The current wave of crypto-viruses is causing quite a stir. End users such as companies are afraid that the data on their computers could be encrypted. A recent example shows that these concerns are not unfounded and even entire administration departments can be paralyzed. But what security measures can companies and individuals use to protect themselves against malware?
Daniel Hofmann has four tips that can greatly increase the protection of your own hardware:
- Software updates: Every user and every company should be sure to keep their software up to date in order to minimize existing security vulnerabilities.
- Protect access points: The two main gateways for malware are the internet and emails. Appropriate services such as spam and virus filters or Hornetsecurity’s Webfilter Service can close down these paths.
- The users themselves: Each and every user shares responsibility for malware being able to penetrate via email. No one should completely rely on possible upstream services: each email should be critically checked to determine whether the sender is known or whether an order was actually placed, with the aim of detecting a fake invoice in the email attachment.
- Backups: Users and companies should regularly backup their data, either to external storage devices or cloud storage services such as Hornetdrive.
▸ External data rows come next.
Lemma granted_by_bucket (y : ml_sys) (id : string) :
  sys_inv y ->
  granted_to id (log y) = sum_Z ((fun l => granted_on l (log y)) <$> buckets_of y id).
Proof.
  intros Hinv. apply granted_split.
  - unfold buckets_of. apply NoDup_filter, NoDup_seq.
  - eapply Forall_impl; [apply (si_log _ Hinv)|]. intros c Hc. by apply owned_buckets_of.
Qed.

(** One bucket stays within its allowance. *)
Lemma bucket_within (y : ml_sys) (l : nat) :
  sys_inv y -> sys_ok y -> Z.of_nat (length (log y)) <= 2 ^ 28 ->
  is_Some (made y !! l) ->
  granted_on l (log y) * Second * f64_unit <= allowance y l.
Proof.
  intros Hinv Hok Hlen [[id tb0] Hm].
  destruct (si_run _ Hinv _ _ _ Hm) as [Hh Hg].
  unfold allowance, bucket_span in *. rewrite Hm, Hh in *. rewrite Hg.
  destruct (so_made _ Hok _ _ Hm) as (Hwf & Hcap & Hrate). simpl in *.
  apply rate_bound; try done.
  - unfold calls_on. apply Forall_fmap, Forall_filter_keep. apply (so_log _ Hok).
  - unfold calls_on. rewrite length_fmap.
    pose proof (length_filter (fun c => c_bucket c = l) (log y)). lia.
Qed.

Lemma sum_Z_le (f g : nat -> Z) (ls : list nat) (k : Z) :
  (forall l, l ∈ ls -> f l * k <= g l) -> sum_Z (f <$> ls) * k <= sum_Z (g <$> ls).
Proof.
  induction ls as [|l ls IH]; intros H; [done|].
  rewrite !fmap_cons. unfold sum_Z in *. cbn [foldr].
  pose proof (H l ltac:(by left)).
  pose proof (IH (fun l Hl => H l ltac:(by right))). lia.
Qed.

(** The bound on a client's tokens, over any run. *)
Lemma client_rate_bound (c : Config) (acts : list ml_action) (id : string) :
  limits_ok (BurstSize c) (TokensPerSecond c) ->
  Forall ml_action_ok acts -> Z.of_nat (length acts) <= 2 ^ 28 ->
  let y := ml_run (ml_init c) acts in
  granted_to id (log y) * Second * f64_unit <= sum_Z (allowance y <$> buckets_of y id).
Proof.
  intros Hc Hacts Hlen y.
  pose proof (ml_run_inv _ acts (sys_inv_init c)) as Hinv. fold y in Hinv.
  pose proof (ml_run_ok _ acts Hacts (ml_init_ok c Hc)) as Hok. fold y in Hok.
  pose proof (ml_run_log (ml_init c) acts) as Hlog. fold y in Hlog. simpl in Hlog.
  rewrite (granted_by_bucket y id Hinv), <- Z.mul_assoc. apply sum_Z_le. intros l Hl.
  rewrite Z.mul_assoc. apply bucket_within; try done; [lia|].
  apply list_elem_of_filter in Hl as [Ho _]. unfold is_owner in Ho.
  by destruct (made y !! l); [eexists|].
Qed.

(** ** Cleanup *)

(** A bucket that has been idle long enough is full again. *)
Lemma idle_full (tb : TokenBucket) (now : Time) :
  tb_wf tb -> capacity tb < 2 ^ 53 -> has_mono now ->
  2 ^ 49 * (Second * (capacity tb * f64_unit)) <=
    (2 ^ 49 - 1) * (f64_val (refillRate tb) * time_sub now (lastRefill tb)) ->
  f64_val (tokens (refill tb now)) = capacity tb * f64_unit.
Proof.
  intros Hwf Hcap Hnow Hwait. pose proof (wf_capacity _ Hwf) as Hc.
  destruct (wf_rate _ Hwf) as (_ & _ & Hr). pose proof f64_unit_pos as Hu.
  assert (Hd : 0 < time_sub now (lastRefill tb)) by (unfold Second in Hwait; nia).
  pose proof (refill_reaches tb now _ (capacity tb) Hwf Hcap ltac:(lia) eq_refl Hd Hwait).
  pose proof (refill_wf tb now Hwf Hnow) as Hwf'.
  pose proof (tb_step_static tb CallTokens now) as [Ec _]. simpl in Ec.
  pose proof (wf_clamped _ Hwf') as Hcl. rewrite (cap_exact _ Hwf'), Ec in Hcl by lia. lia.
Qed.

(** Full buckets answer alike. *)
Lemma full_alike (tb tb' : TokenBucket) (n : Z) (now : Time) :
  tb_wf tb -> tb_wf tb' -> has_mono now -> capacity tb < 2 ^ 53 ->
  capacity tb' = capacity tb -> 0 < n ->
  f64_val (tokens (refill tb now)) = capacity tb * f64_unit ->
  f64_val (tokens (refill tb' now)) = capacity tb * f64_unit ->
  fst (AllowN tb n now) = fst (AllowN tb' n now) /\
  f64_val (tokens (snd (AllowN tb n now))) = f64_val (tokens (snd (AllowN tb' n now))).
Proof.
  intros Hwf Hwf' Hnow Hcap Ec Hn E E'.
  pose proof (AllowN_exact tb n now Hwf Hnow Hcap Hn) as H.
  pose proof (AllowN_exact tb' n now Hwf' Hnow ltac:(lia) Hn) as H'. simpl in H, H'.
  destruct (AllowN tb n now), (AllowN tb' n now). simpl.
  destruct H as (-> & _ & ->). destruct H' as (-> & _ & ->). by rewrite E, E'.
Qed.
Lemma credit_charge (k : string) (burst rps : go_arg) (cap rate : float64) (C n phi : Z)
    (r r' : R) (res : lua_value B + error) :
  limits_are r k burst rps cap rate -> lua_limits cap rate C -> 1 <= n ->
  credit k rate C r phi ->
  tokenBucketScript [k] (arg_bulk <$> [burst; rps; GoInt n]) r = (res, r') ->
  limits_are r' k burst rps cap rate /\ 0 <= grants res n /\
  exists phi', credit k rate C r' phi' /\
    2 ^ 49 * (1000 * (grants res n * f64_unit) + phi') <= 2 ^ 49 * phi + 1000 * (C * f64_unit).
Proof.
  intros Hl Hlim Hn Hcr Hrun. pose proof f64_unit_pos. pose proof (ll_range _ _ _ Hlim).
  destruct (credit_bucket k cap rate C phi r Hlim Hcr) as (b & Hst & Hok & Hcur).
  destruct (script_now_spec r) as (x & Hnow & Hx).
  pose proof (tokenBucketScript_run k burst rps cap rate C n b r x Hl Hlim Hst Hok Hn Hnow Hx) as Hc.
  rewrite Hrun in Hc.
  destruct (Hcur x Hx) as (w & Hw0 & Htok & Hw & ->).
  pose proof (lua_charge_spec _ _ _ _ _ n _ Hlim Htok Hw Hw0 Hn) as Hs.
  destruct (lua_charge cap rate (current cap x b) x (f64_of_Z n)) as [ok b'].
  simpl in Hs. destruct Hs as (_ & Htok' & Hlast & _ & Hb).
  destruct Hc as [[-> Hch]|[[e ->] Hun]].
  - split; [|split].
    + destruct Hch as (_ & _ & _ & _ & Hother). unfold limits_are in *.
      destruct (Hother (k +:+ ":cfg")) as [_ Hf]; [apply cfg_key_ne|].
      by rewrite !Hf.
    + rewrite grants_reply. destruct ok; lia.
    + eexists. split; [by apply (charged_credit k cap rate x C b' r r')|].
      rewrite grants_reply.
      assert (level C (f64_val rate) (f64_val (tokens b')) 0 <= 1000 * f64_val (tokens b'))
        by (unfold level; lia).
      destruct ok; lia.
  - split; [|split; [done|]].
    + destruct Hun as [_ Hk]. unfold limits_are in *. destruct (Hk (k +:+ ":cfg")) as [_ Hf].
      by rewrite !Hf.
    + eexists. split; [by apply (credit_untouched _ _ _ _ r)|]. simpl. nia.
Qed.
The last point needs to be discussed in more detail at this point because encrypted files can be automatically synchronized and uploaded even with cloud storage services. If this actually occurs, a versioning function of stored files helps with storage services such as Hornetdrive. After all, the user can continue to access unencrypted versions of the files. As they are securely stored in the Hornetdrive cloud, the CryptoLocker cannot access these old versions of the files. Old versions are only deleted if the number of versions in a drive is limited and there are too many versions of respective file. With Hornetdrive, the desired number of versions for a drive can be individually set in the Client.